His teeth showed. “I’ve a good mind to kiss you, first, for that,” he said. “You’re damned pretty.”

She remained very still.

His gun came up.

The front door bell rang.

Chapter XVIII

Murray Retires

Smith was as still as Kitty. His eyes lost their savagery and held a question.

“Who’s that?” he snapped.

She had to recover her wits. She forced her reeling brain to action. She had to answer at once — so that he did not realize how desperately she was thinking — thinking.

“My father,” she said. “I have been expecting him ever since I arrived here. You’ve wasted time, Smith.”

She heard his breath going through his teeth.

“He can wait outside — till I’ve finished,” he said. “Let him ring.”

She shook her head. “You’re wrong. I left the Yale lock unfastened. He can walk in by turning the handle. He’ll do so if there’s no answer.”

It was flimsy, illogical. Had Smith paused to consider it he would have realized how absurd it was. A man who can walk straight into a flat doesn’t stop to ring. If ringing produces no answer he would certainly imagine the flat empty.

But Smith, like Kitty, had now to think quickly. He knew that somebody was outside, and it was quite a sound thing to imagine that somebody was Kitty’s father. She looked so easy and cool that he believed her story about the lock. Anyhow, he could soon prove it.

“Get out to the hall,” he commanded. “And if you make a sound I’ll risk everything and shoot to kill.”

She proceeded him into the hall. Their feet made no sound on the heavy carpet.

There, Smith was able to verify that she spoke the truth. The little slit between the body of the Yale lock and the socket into which the tongue fitted showed no sign of brass.

There was a rap at the door. The ringer was trying knocking.

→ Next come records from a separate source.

Lemma idle_switched_to w w' this s s' b cur c sw :
  running w this s [c] b cur → idle_switched w w' this s s' [c] b cur [cur] sw → switched_to w this cur c w'.
Proof.
  intros Hrun [-> Hrun' _ _ Hp Ht _ _ Hot Hctx _]. exists s', b. split_and!; [done|by rewrite Hp|done..|].
  apply erase_links_canceled, Hctx. apply (sr_ready _ _ _ _ (ti_rep _ _ _ _ _ (ru_inv _ _ _ _ _ _ Hrun))). by left.
Qed.

(** The loop switches to a context that is ready. *)
Lemma loop_switches w this s c b cur :
  running w this s [c] b cur → idle s → th_done s = false →
  wp (pt_step user void_t this (PtAfter time_point_max)) (returns (λ e w',
    e = Jump (Switch cur c false) (PtYielded cur time_point_max) ∧
    ∃ s', idle_switched w w' this s s' [c] b cur [cur] (Switch cur c false))) w.
Proof.
  intros Hrun Hidle Hd. pose proof (ti_thr _ _ _ _ _ (ru_inv _ _ _ _ _ _ Hrun)) as Hthr.
  destruct (sr_ready _ _ _ _ (ti_rep _ _ _ _ _ (ru_inv _ _ _ _ _ _ Hrun))) as ([Hrh _] & _ & Ha).
  cbn [pt_step]. rewrite !wp_bind, wp_get_thr, Hthr, Hd, andb_false_r, Hrh. simpl. rewrite wp_bind.
  eapply wp_mono, (idle_yields w this s [c] b cur Hrun); [|apply Hidle..].
  intros [sw|?|?] w2; try done. intros (s2 & Hsw). pose proof (is_switch _ _ _ _ _ _ _ _ _ _ Hsw) as ->.
  rewrite wp_ret. split; [done|by exists s2].
Qed.

(** The loop with a task in hand that makes one context ready, and nothing else to do *)
Lemma loop_runs_and_switches w this s b cur c t (R : world T → Prop) :
  running w this s [] b cur → task_sch_queue s = [] → sleep_pqueue s = [] → th_done s = false →
  wp (pt_run_task user void_t this t) (returns (λ _ w1, R w1 ∧ ∃ s1 b1,
    running w1 this s1 [c] b1 cur ∧ idle s1 ∧ th_done s1 = false)) w →
  wp (pt_steps user void_t 4 this (PtWhile (Some t))) (returns (λ e w', ∃ pt w1,
    e = Jump (Switch cur c false) pt ∧ R w1 ∧ switched_to w1 this cur c w')) w.
Proof.
  intros Hrun Hsq Hsl Hd Htask.
  pose proof (ti_thr _ _ _ _ _ (ru_inv _ _ _ _ _ _ Hrun)) as Hthr.
  apply pt_steps_step. cbn [pt_step]. rewrite wp_bind, wp_get_thr, Hthr, Hd, wp_bind.
  eapply wp_eq; [by apply (check_nothing w this s)|]. rewrite wp_ret.
  eexists. split; [done|]. apply pt_steps_step. cbn [pt_step]. rewrite wp_bind.
  eapply wp_mono, Htask. intros [[]|?|?] w1; try done. intros (HR & s1 & b1 & Hrun1 & Hidle1 & Hd1).
  pose proof (ti_thr _ _ _ _ _ (ru_inv _ _ _ _ _ _ Hrun1)) as Hthr1.
  rewrite wp_bind. eapply wp_eq; [by apply (check_nothing w1 this s1); [|apply Hidle1..]|].
  rewrite wp_bind. eapply wp_eq; [by apply (dequeue_nothing w1 this s1)|]. rewrite wp_ret. eexists. split; [done|].
  apply pt_steps_step. cbn [pt_step]. rewrite wp_ret. eexists. split; [done|].
  cbn [pt_steps]. rewrite wp_bind. eapply wp_mono, (loop_switches w1 this s1 c _ cur Hrun1 Hidle1 Hd1).
  intros [e|?|?] w2; try done. intros (-> & s2 & Hsw). rewrite wp_ret. eexists _, w1.
  split; [done|]. split; [done|]. by eapply idle_switched_to.
Qed.
(** The waiting part of a call, once its task is posted *)
Lemma wait_returns w w1 this s1 b cur p t kt id (r : exn + T) :
  running w1 this s1 [] b cur → th_done s1 = false → task_sch_queue s1 = [] → sleep_pqueue s1 = [] →
  call_posted w1 s1 p t kt (set_m_task (Some t) new_promise) id →
  (∀ x, x ∈ b → prom_of (w_ctx w1) x ≠ Some p) →
  c_canceled <$> w_ctx w1 !! cur = Some false → (∀ i, time_point_min ≤ now_at i)%Z →
  (now_at (w_ticks w1) ≤ time_point_max)%Z → pure_fn user id r → t_refs kt = 1%Z →
  w_task w1 = <[t := kt]> (w_task w) → w_task w !! t = None →
  w_prom w1 = <[p := set_m_task (Some t) new_promise]> (w_prom w) → w_prom w !! p = None →
  wp (wt ← promise_wait p microseconds_max;
      match wt with
      | Value v => mret v
      | Blocked sw => blocked_until this sw (promise_wait_resume this (sw_prev sw) p)
      end) (λ o w', o = (user id w).1 ∧ w_task w' = w_task w ∧ delete p (w_prom w') = w_prom w) w1.
Proof.
  intros Hrun Hd Hsq Hsl Hcp Hnone Hcan Hclk Hnow Hu Hrf Htk Htn Hpr Hpn. rewrite wp_bind.
  eapply wp_mono, (wait_for_call w1 this s1 b cur p t kt _ id r); try done.
  intros [wt|?|?] w2; try done. intros (sw & -> & Hsw & Hgo). rewrite Hsw. apply Hgo. intros w' Hs.
  eapply wp_mono, (served_wait_returns _ _ _ _ _ _ _ _ _ Hs); [|done..].
  intros o w'' (-> & -> & ->). rewrite Hu, Htk, Hpr, !delete_insert_id by done. by destruct r.
Qed.

(** ** Properties *)

(** C27: calling a function with [async] and waiting for its result amounts to calling it:
    on a thread with nothing else to do, the task is posted, the caller suspended, the
    task taken and run by a new context, which switches back, and the wait returns the
    function's value or throws its exception; the task is gone. *)
Theorem async_and_wait_equals_call w this s b cur kc id r prio :
  running w this s [] b cur → idle s → th_done s = false →
  w_ctx w !! cur = Some kc → c_canceled kc = false → in_int64 (w_task_count w + 1) = true →
  (∀ a, w_fresh w ≤ a → w_task w !! a = None) → w_prom w !! w_fresh w = None →
  (∀ i, time_point_min ≤ now_at i)%Z → (now_at (w_ticks w) ≤ time_point_max)%Z →
  pure_fn user id r →
  wp (async_and_wait this (UserFn id) prio) (λ o w', o = (user id w).1 ∧ w_task w' = w_task w ∧
    delete (w_fresh w) (w_prom w') = w_prom w) w.
Proof.
  intros Hrun Hidle Hd Hkc Hcan Hcnt Hfr Hp Hclk Hnow Hu.
  pose proof (ti_thr _ _ _ _ _ (ru_inv _ _ _ _ _ _ Hrun)) as Hthr.
  pose proof (ru_cur _ _ _ _ _ _ Hrun) as Hcur.
  unfold async_and_wait, async, async_at. rewrite !wp_bind.
  eapply wp_mono, (post_rtask_spec w this s [] (UserFn id) time_point_min (at_least this prio) _ 0); try done;
    [|by apply idle_queue_rep|intros w1 Ht Hc; apply (at_least_run w1 this s cur kc); congruence].
  intros [[p t]|?|?] w1; try done. intros ([= -> ->] & s1 & Hpo). simpl in *. rewrite wp_ret.
  destruct (posted_call _ _ _ _ _ _ _ _ _ _ Hidle Hpo) as ((kt & Hcp & Htk & Hrf) & Hpr & Hsq & Hsl & Hd1).
  destruct (posted_running _ _ _ _ _ _ _ _ _ _ _ _ _ Hrun Hidle Hpo Hp) as [Hrun1 Hnone].
  eapply (wait_returns w w1 this s1 b cur); try done; [congruence| | |by apply Hfr; lia].
  - by rewrite (po_ctx _ _ _ _ _ _ _ _ _ _ _ _ Hpo), Hkc; simpl; rewrite Hcan.
  - by rewrite (po_ticks _ _ _ _ _ _ _ _ _ _ _ _ Hpo).
Qed.

(** C28: so it does on a thread that has not entered [exec]: waiting gives the thread a
    context, and another one serves the call. *)
Theorem async_and_wait_before_exec w this s id r prio :
  w_thr w !! this = Some s → w_self w = this → no_context s → idle s → th_done s = false →
  in_int64 (w_task_count w + 1) = true →
  (∀ a, w_fresh w ≤ a → w_task w !! a = None ∧ w_ctx w !! a = None) → w_prom w !! w_fresh w = None →
  (∀ i, time_point_min ≤ now_at i)%Z → (now_at (w_ticks w) ≤ time_point_max)%Z →
  pure_fn user id r →
  wp (async_and_wait this (UserFn id) prio) (λ o w', o = (user id w).1 ∧ w_task w' = w_task w ∧
    delete (w_fresh w) (w_prom w') = w_prom w) w.
Proof.
  intros Hthr Hself (Hc & Hrh & Hrt & Hb) Hidle Hd Hcnt Hfr Hp Hclk Hnow Hu.
  unfold async_and_wait, async, async_at. rewrite !wp_bind.
  eapply wp_mono, (post_rtask_spec w this s [] (UserFn id) time_point_min (at_least this prio) (Z.max 0 prio) 0);
    try done; [|by apply idle_queue_rep|by intros a Ha; apply Hfr|].
  2:{ intros w1 Ht _. apply wp_run. unfold at_least, current_priority.
      rewrite wp_bind, wp_bind, wp_get_thr, Ht, Hthr, Hc. done. }
  intros [[p t]|?|?] w1; try done. intros ([= -> ->] & s1 & Hpo). simpl in *. rewrite wp_ret.
  destruct (posted_call _ _ _ _ _ _ _ _ _ _ Hidle Hpo) as ((kt & Hcp & Htk & Hrf) & Hpr & Hsq & Hsl & Hd1).
  destruct Hpo as [Ht1 Hs1 _ _ _ Hc1 Hself1 Htk1 Hf1]. rewrite Hself, decide_True in Hs1 by done.
  rewrite wp_bind. eapply (promise_wait_enters w1 this s1);
    [by rewrite Ht1, lookup_insert_eq|by subst s1|congruence|apply Hcp|done|done|by rewrite Htk1|].
  rewrite <-wp_bind.
  set (w2 := entered w1 this s1).
  eapply (wait_returns w w2 this (set_current (Some (w_fresh w1)) s1) [] (w_fresh w1)); try done.
  - apply entered_running; try done; [by rewrite Ht1, lookup_insert_eq|congruence|by subst s1|].
    intros a Ha. rewrite Hc1. apply Hfr. lia.
  - simpl. congruence.
  - by destruct Hcp as [[] ? ? ? ? ? ? ? ? ?].
  - by intros ? ?%elem_of_nil.
  - simpl. by rewrite lookup_insert_eq.
  - simpl. by rewrite Htk1.
  - apply Hfr. lia.
Qed.
End calls.
(* ===== verification/TwoThreads.v ===== *)
(** Two threads at once: one calls a function on the other with [async] and waits for the
    result, the other runs its task loop. Each thread is a sequence of steps between
    program points: an operation of Future.v, RunTask.v or Scheduler.v, or a step of
    [process_tasks] (ProcessTasks.v). The steps of the two interleave in any order; a
    thread asleep in its loop goes on only when a task has been posted to it (that a
    posted task does wake it is shown in PostQueue.v). *)
From S2P Require Import Prelude StdHeap World ReadyList TaskQueue Notify Scheduler Blocking Quit Future RunTask ProcessTasks Delivery LoopRun Calls.

(** Where the context of a thread that runs [process_tasks] is *)
Inductive in_loop :=
  | LoopEnter
  | LoopAt (pt : pt_point)
  | LoopAsleep (until : option Z) (pt : pt_point).

(** Where the calling thread is *)
Inductive caller (T : Type) :=
  | CallPost                                  (* before async *)
  | CallWait (p : nat)                        (* before wait on the future *)
  | CallLoop (c p : nat) (l : in_loop)        (* c waits; another context is in the loop *)
  | CallBack (c p : nat)                      (* c has been switched to, inside its wait *)
  | CallDone (r : exn + T).
Arguments CallPost {T}.
Arguments CallWait {T} p.
Arguments CallLoop {T} c p l.
Arguments CallBack {T} c p.
Arguments CallDone {T} r.

Inductive who := Caller | Callee.

Record config (T : Type) := Config {
  cf_world : world T;
  cf_caller : caller T;
  cf_callee : in_loop;
}.
Arguments Config {T} _ _ _.
Arguments cf_world {T} _.
Arguments cf_caller {T} _.
Arguments cf_callee {T} _.

Section ops.
Context {T : Type} `{!Clock} `{!HeapAlgo nat}.
Abbreviation C := (M (world T) exn).
Variable user : nat → C T.
Variable void_t : T.

(** The loop to its next point, or to the switch that leaves it *)
Definition loop_step (th : nat) (l : in_loop) : C (in_loop + switch) :=
  match l with
  | LoopEnter => pt ← pt_enter th; mret (inl (LoopAt pt))
  | LoopAsleep _ pt => mret (inl (LoopAt pt))
  | LoopAt pt =>
    e ← pt_step user void_t th pt;
    match e with
    | Goto pt' => mret (inl (LoopAt pt'))
    | Sleep until pt' => mret (inl (LoopAsleep until pt'))
    | Jump sw _ => mret (inr sw)
    | Exit => undef Diverges
    end
  end.

(** A statement whose exception is the result *)
Definition outcome_of (m : C T) : C (exn + T) :=
  catch (v ← m; mret (inr v)) (λ e, mret (inl e)).

(** [callee.async<T>( f ).wait()] on thread [this] *)
Definition caller_step (this callee : nat) (f : functor) (prio : Z) (cl : caller T) : C (caller T) :=
  match cl with
  | CallPost => p ← async callee f prio; mret (CallWait p)
  | CallWait p =>
    r ← catch (wt ← promise_wait p microseconds_max; mret (inr wt)) (λ e, mret (inl e));
    match r with
    | inl e => mret (CallDone (inl e))
    | inr (Value v) => mret (CallDone (inr v))
    | inr (Blocked sw) => mret (CallLoop (sw_prev sw) p LoopEnter)
    end
  | CallLoop c p l =>
    r ← loop_step this l;
    match r with
    | inl l' => mret (CallLoop c p l')
    | inr sw => check (bool_decide (sw_next sw = c));; mret (CallBack c p)
    end
  | CallBack c p => r ← outcome_of (promise_wait_resume this c p); mret (CallDone r)
  | CallDone r => mret (CallDone r)
  end.

(** The callee has no context to switch to. *)
Definition callee_step (callee : nat) (l : in_loop) : C in_loop :=
  r ← loop_step callee l;
  match r with inl l' => mret l' | inr _ => undef Diverges end.

(** A thread asleep until it is notified waits for a posted task. *)
Definition loop_enabled (th : nat) (l : in_loop) (w : world T) : bool :=
  match l with
  | LoopAsleep None _ => bool_decide (task_in_queue <$> w_thr w !! th ≠ Some None)
  | _ => true
  end.

Definition enabled (this callee : nat) (i : who) (cf : config T) : bool :=
  match i, cf_caller cf with
  | Caller, CallLoop _ _ l => loop_enabled this l (cf_world cf)
  | Caller, CallDone _ => false
  | Caller, _ => true
  | Callee, _ => loop_enabled callee (cf_callee cf) (cf_world cf)
  end.

(** One step of one of the threads; none if it is not enabled, or fails *)
Definition joint_step (this callee : nat) (f : functor) (prio : Z) (i : who) (cf : config T) : option (config T) :=
  if enabled this callee i cf then
    match i with
    | Caller =>
      match caller_step this callee f prio (cf_caller cf) (set_w_self this (cf_world cf)) with
      | (Ret cl, w) => Some (Config w cl (cf_callee cf))
      | _ => None
      end
    | Callee =>
      match callee_step callee (cf_callee cf) (set_w_self callee (cf_world cf)) with
      | (Ret l, w) => Some (Config w (cf_caller cf) l)
      | _ => None
      end
    end
  else None.

(** The steps of the two threads in the order of a schedule *)
Fixpoint interleave (this callee : nat) (f : functor) (prio : Z) (sched : list who) (cf : config T) : option (config T) :=
  match sched with
  | [] => Some cf
  | i :: sched => cf' ← joint_step this callee f prio i cf; interleave this callee f prio sched cf'
  end.
End ops.

Section loop.
Context {T : Type} `{!Clock} `{HeapSpec nat}.
Implicit Types (w : world T).
Variable user : nat → M (world T) exn T.
Variable void_t : T.

(** The points of the loop at which it holds no task, by the steps left to the wait *)
Inductive idle_at : nat → in_loop → Prop :=
  | idle_asleep : idle_at 0 (LoopAsleep None (PtWhile None))
  | idle_block : idle_at 1 (LoopAt (PtBlock time_point_max))
  | idle_after : idle_at 2 (LoopAt (PtAfter time_point_max))
  | idle_tasks : idle_at 3 (LoopAt (PtTasks None time_point_max))
  | idle_while : idle_at 4 (LoopAt (PtWhile None))
  | idle_enter : idle_at 5 LoopEnter.

(** Thread [th] has nothing to do but the posted task [o]. *)
Record waits w th (s : thread_private) (o : ptr) : Prop := {
  wt_thr : w_thr w !! th = Some s;
  wt_only : only_tasks s;
  wt_pqueue : task_pqueue s = [];
  wt_posted : task_in_queue s = o;
}.

Lemma waits_idle w th s : waits w th s None → idle s.
Proof. intros [_ (_ & ? & ? & _) ? ?]. by split_and!. Qed.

Kitty looked round. Smith was close.

Kitty took a risk. She was like lightning. She was more athletic than Smith, a modem girl unhampered by voluminous skirts and multitudinous petticoats.

She turned and kicked. Her toe caught the gun. As she kicked, she cried: “Come in! Help!”

The gun went upward — Smith still gripping it. Kitty, with the energy of sheer desperation, flung herself forward, hoping against hope that the person outside would enter, and, on entry, prove a physical match for Smith.

She got her arms round Smith’s arm, and she clung, holding the pistol hand above her head for a few threshing, terrible seconds.

The door handle turned. She heard a cry.

Something came over her head, and clutched Smith’s wrist above her grip. She felt the wrist and arm turned backward, and she heard Smith gasp. The pistol dropped to the floor, and, quick as light, she had it.

Smith was back against the wall, holding his twisted wrist. Kitty said: “The telephone. Call Scotland Yard. Say Murray wants help. Give this address. William Smith, I arrest you for the murder of Hector Bradley in South Africa in — Jim!”